Snakes are prone to illness and injury just like any other animal. There are however, some illnesses are that snakes are more prone to. Here is a brief description of the most common illnesses in snakes, how to tell if your snake is sick and what you should do to treat the illness.
Internal parasites are one of the most common illnesses found in snakes. Many people believe that internal parasites only plague wild-caught snakes, however this is far from the truth. Internal parasites can be passed on to captive bred snakes by contact with other infected snakes. Snakes can also contract internal parasites from infected prey. Internal parasites are often difficult to detect in snakes, and a fecal sample will need to be taken to the vet for a proper diagnosis. Symptoms of internal parasites can include regurgitation, weight loss and a lack of appetite.
Stomatitis, better known as mouth rot is another illness that is fairly common in snakes. Mouth rot must be treated immediately, as if it is left untreated it can be deadly. Stomatitis occurs when bacteria enters the snakes mouth and causes an infection of the lining of the mouth and gums. Mouth rot can also infect the rest of the snakes digestive system if left untreated. Symptoms of mouth rot include swelling of the mouth or gums, a change of color to skin around the mouth and gums or the snakes inability to close its mouth completely. If you believe your snake has contracted mouth rot, you should seek veterinary treatment immediately.
External Parasites- Mites & Ticks
Mites and ticks are one of the health problems that herpetologists fear the most. A mite and tick infestation can spread quickly to other snakes and can be hard to bring under control. A mite and tick infestation can cause malnutrition to your snake by literally draining it of its blood. It can also lead to severe skin problems. If your snake has mites, you will see tiny dots moving on the skin of the snake. These dots may be red, white or black. Ticks are of course larger than mites, and usually appear in fewer numbers. If you suspect your snake has a mite or tick infestation, immediate attention is required to treat the snake and its enclosure.
Eating disorders- Regurgitation
Regurgitation is not an illness per say, however frequent regurgitation can lead to malnutrition and may be the sign of an underlying illness. Most often, regurgitation is simply caused by stress from being handled too soon after eating. Regurgitation can also occur if the prey is to large for the snake to eat and digest. Another common cause of regurgitation is an inadequate amount of heat to aid in digestion. If your snake is too cold, it will regurgitate its food as it needs head to help it to digest. If your snake continues to regurgitate frequently, and you have made sure that stress and improper housing conditions are under control, you should seek medical attention for your snake as there may be an underlying illness causing the regurgitation.
Blister disease is an illness that is most often seen only in captive snakes. Blister disease occurs from improper enclosure maintenance. If the substrate in your snakes cage is dirty, moldy or too wet, fluid-filled blisters can form on the snakes body. To prevent blister disease from occurring, you should keep the snakes enclosure clean and dry.
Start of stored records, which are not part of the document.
(** *** Records that are accepted *)

Lemma canonical_bytes b options v :
  parseCanonicalJson (BytesInput b) options = Ok v -> wfJson v /\ b = encodeUtf8 (canonText v).
Proof.
  intros H. apply parseCanonicalJson_Ok in H as (bytes & depth & _ & (Hw & _) & _ & Ht). split; [done|].
  cbn in Ht. destruct (decodeUtf8 b) as [t|] eqn:E; [|done]. injection Ht as ->. by apply encode_decode in E as [_ ?].
Qed.

Lemma unsigned_record b options e :
  parseCanonicalUnsignedControlEnvelope (BytesInput b) options = Ok e ->
  wfJson (payload e) /\ b = encodeUtf8 (canonText (toCanonicalUnsignedEnvelope e)).
Proof.
  unfold parseCanonicalUnsignedControlEnvelope. intros (v & Hv%mapErr_Ok & Ha)%result_bind_Ok. apply canonical_bytes in Hv as [Hw ->].
  destruct (unsigned_equiv _ _ Hw Ha) as [Heq Hp]. split; [done|]. f_equal. apply canonText_equiv; [done|by apply toCanonicalUnsigned_wf|done].
Qed.

Lemma variantKeys_NoDup : NoDup variantKeys.
Proof. apply (bool_decide_unpack _). vm_compute. exact I. Qed.

Lemma variant_record b options v :
  parseCanonicalControlSignatureVariant sha256 (BytesInput b) options = Ok v ->
  validVariant (variantObjectDigest v) (variantSignature v) /\ v = variantOf (variantObjectDigest v) (variantSignature v) /\
  b = encodeUtf8 (canonText (variantJson v)).
Proof.
  unfold parseCanonicalControlSignatureVariant. intros (p & Hp%mapErr_Ok & H)%result_bind_Ok. apply canonical_bytes in Hp as [Hw ->].
  apply result_bind_Ok in H as ([v' b'] & H & [= <-]). destruct p as [| | | | |fs]; try done. unfold validateControlSignatureVariant in H.
  cbn [isPlainRecord] in H. apply throw_if_Ok in H as [Hk%negb_false_iff H]. apply result_bind_Ok in H as (c & [Hc _]%scalarText_Ok & H).
  apply result_bind_Ok in H as (d & [Hd [[] Ad]]%scalarText_Ok & H).
  apply result_bind_Ok in H as (sg & [Hs [[] As]]%(scalarText_Ok (fun v => assertCanonicalHexBytes v 1 MAX_EIP1271_SIGNATURE_BYTES)) & H).
  apply result_bind_Ok in H as ([] & Hv & H). apply result_bind_Ok in H as (b'' & _ & [= <- <-]).
  cbn [variantObjectDigest variantSignature]. assert (validVariant d sg) as Hval by done. split; [done|].
  unfold assertControlSignatureVariantDigest in Hv. apply result_bind_Ok in Hv as (u & _ & Hv). rewrite (variantDigest_Ok _ _ Hval) in Hv. cbn [result_bind] in Hv.
  apply throw_if_Ok in Hv as [->%negb_false_iff%bool_decide_eq_true _]. split; [reflexivity|]. f_equal.
  apply canonText_equiv; [done|apply variantJson_wf|]. apply wfJson_object in Hw as [Hnd _]. apply perm_equiv; [done|].
  apply (exact_equiv _ variantKeys [JString d; JString sg; JString (lowerHex (sha256 (variantInput d sg)))]); [done|apply variantKeys_NoDup|done|].
  unfold lookups, variantKeys. cbn [fmap list_fmap map]. by rewrite Hd, Hs, Hc.
Qed.

(** C16: The only cache records accepted for two digests are those that splitting
    the returned envelope makes, byte for byte, and its digests are the two. *)
Theorem cache_records_exact u w d vd s :
  (forall x, length (sha256 x) = 32%nat) ->
  recombineCanonicalSignedControlEnvelopeV1 sha256 (BytesInput u) (BytesInput w) d vd = Ok s ->
  exists split, splitCanonicalSignedControlEnvelopeV1 sha256 (toCanonicalSignedEnvelope s) = Ok split /\ splitEnvelope split = s /\
    unsignedEnvelopeBytes split = u /\ signatureVariantBytes split = w /\
    objectDigest s = d /\ signatureVariantDigest (splitVariant split) = vd.
Proof.
  intros Hlen H. unfold recombineCanonicalSignedControlEnvelopeV1 in H. do 2 apply result_bind_Ok in H as ([] & _ & H).
  apply result_bind_Ok in H as (e & [Hp ->]%unsigned_record & H). apply result_bind_Ok in H as (v & (Hv & Ev & ->)%variant_record & H).
  apply throw_if_Ok in H as [[Ed%negb_false_iff%bool_decide_eq_true Evd%negb_false_iff%bool_decide_eq_true]%orb_false_iff H].
  subst d vd.
  apply result_bind_Ok in H as (b & Hb & H). unfold canonicalizeSignedControlEnvelopeBytes in Hb. apply result_bind_Ok in Hb as ([t b'] & Hval & [= <-]).
  set (x := {| unsignedEnvelope := e; objectDigest := variantObjectDigest v; signature := variantSignature v |}) in *.
  assert (wfJson (toCanonicalSignedEnvelope x)) as Wx by (by apply toCanonicalSigned_wf).
  pose proof Hval as (Hs & _)%validate_Ok; [|done]. apply signed_of_object in Hs; [subst t|done].
  destruct (signed_reads _ _ _ Wx Hval) as [Hr Hvn]. rewrite Hr in H. injection H as <-.
  exists (splitOf (normalSigned x)). split; [eapply split_Ok; [done| |exact Hvn]; apply toCanonicalSigned_wf; by apply normal_wf|].
  split_and!; [by apply normalSigned_idempotent| | |reflexivity|]; cbn [splitOf unsignedEnvelopeBytes signatureVariantBytes splitVariant].
  - f_equal. apply canonText_equiv; [apply toCanonicalUnsigned_wf; by apply normal_wf|by apply toCanonicalUnsigned_wf|by apply normalEnvelope_equiv].
  - rewrite Ev. reflexivity.
  - rewrite Ev. reflexivity.
Qed.

End Digests.

(** ** Examples *)

(** A signature with r = s = 1 and v = 27. *)
Definition sampleSignature : jsstr := lowerHex (zeroBytes 31 ++ [Byte.x01] ++ zeroBytes 31 ++ [Byte.x01; Byte.x1b]).

(** A signed envelope with the digest of its object under [sampleHash]. *)
Definition sampleSigned (type : jsstr) (value : Json) : SignedControlEnvelopeV1 :=
  let unsigned := {| objectType := type; payload := value; issuer := lowerHex sampleAuthor; signatureSuite := Eip191 |} in
  {| unsignedEnvelope := unsigned; objectDigest := lowerHex (sampleHash (objectInput unsigned)); signature := sampleSignature |}.

Definition sampleFields : list (jsstr * Json) := [(js "era", JString (js "0")); (js "entries", JArray [JNull; JString (js "notes")])].

Definition sampleEnvelope (fields : list (jsstr * Json)) : SignedControlEnvelopeV1 := sampleSigned (js "dkg/example/v1") (JObject fields).

Definition sampleObject (fields : list (jsstr * Json)) : UnsignedControlEnvelopeV1 := unsignedEnvelope (sampleEnvelope fields).

Definition sampleSplit : SplitCanonicalSignedControlEnvelopeV1 := splitOf sampleHash (sampleEnvelope sampleFields).

(** The fields of the two payloads are in different orders. *)
Lemma control_digest_binds_witness :
  normalEnvelope (sampleObject sampleFields) = normalEnvelope (sampleObject (reverse sampleFields)) \/
  CollisionIn sampleHash [objectInput (sampleObject sampleFields); objectInput (sampleObject (reverse sampleFields))].
Proof.
  apply (control_digest_binds sampleHash (toCanonicalUnsignedEnvelope (sampleObject sampleFields))
    (toCanonicalUnsignedEnvelope (sampleObject (reverse sampleFields))) _ _ (objectDigest (sampleEnvelope sampleFields)));
    [apply uniqueKeys_wf|apply uniqueKeys_wf|..]; vm_compute; reflexivity.
Defined.

Lemma cache_records_roundtrip_witness :
  exists split, splitCanonicalSignedControlEnvelopeV1 sampleHash (toCanonicalSignedEnvelope (sampleEnvelope sampleFields)) = Ok split /\
    splitEnvelope split = normalSigned (sampleEnvelope sampleFields) /\
    recombineCanonicalSignedControlEnvelopeV1 sampleHash (BytesInput (unsignedEnvelopeBytes split)) (BytesInput (signatureVariantBytes split))
      (objectDigest (sampleEnvelope sampleFields)) (signatureVariantDigest (splitVariant split)) = Ok (normalSigned (sampleEnvelope sampleFields)).
Proof.
  apply (cache_records_roundtrip sampleHash _ _ (encodeUtf8 (canonText (toCanonicalSignedEnvelope (sampleEnvelope sampleFields)))));
    [exact sampleHash_length|apply uniqueKeys_wf; vm_compute; reflexivity|vm_compute; reflexivity].
Defined.

Lemma cache_records_exact_witness :
  exists split, splitCanonicalSignedControlEnvelopeV1 sampleHash (toCanonicalSignedEnvelope (normalSigned (sampleEnvelope sampleFields))) = Ok split /\
    splitEnvelope split = normalSigned (sampleEnvelope sampleFields) /\
    unsignedEnvelopeBytes split = unsignedEnvelopeBytes sampleSplit /\ signatureVariantBytes split = signatureVariantBytes sampleSplit /\
    objectDigest (normalSigned (sampleEnvelope sampleFields)) = objectDigest (sampleEnvelope sampleFields) /\
    signatureVariantDigest (splitVariant split) = signatureVariantDigest (splitVariant sampleSplit).
Proof. apply (cache_records_exact sampleHash); [exact sampleHash_length|vm_compute; reflexivity]. Defined.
If your snake develops blister disease, the blisters will need to be cleaned and treated, and the snake will need to remain in a sterile, clean tank until the blisters have healed.
Cuts, Abrasions & Burns
Cuts, Abrasions and Burns aren't generally viewed as an illness, but are problems that many snakes suffer from. More often than not, cuts, abrasions and burns occur due to improper housing conditions or injuries sustained from live prey. Enclosures should be checked for sharp edges and items placed in your snakes cage should be checked for spots that could injure the snake. Hot rocks should never be used as a source of heat, as they can short circuit and end up with hot spots that can burn the snake. Heating lights should be covered with screens, to prevent your snake from coming in direct contact with the heat bulb. You should avoid feeding your snake live prey as it can bite or scratch your snake causing severe injuries, or even killing it. If you must feed your snake live prey, you should not leave the snake unattended until it has killed its food. If after an adequate amount of time your snake has not eaten, remove the prey from the enclosure and try again later. Never leave the prey in the cage with the snake unattended under any circumstance.
If your snake suffers from a cut, abrasion or burn injury, the wound must be treated. If the injury is severe, seek professional medical attention. If the injury is minor, clean the affected area throughly, and apply an antiseptic. You should also keep your snake in a clean, sterile environment until the wound is healed.
Having a snake is just like having any other type of pet. Injuries and illnesses can and will occur and need to be treated accordingly. Knowing what to look for can help to prevent serious issues, as can knowing how to properly care for your snake. If you are looking to purchase a snake as a pet, you should do as much research as you can before buying one.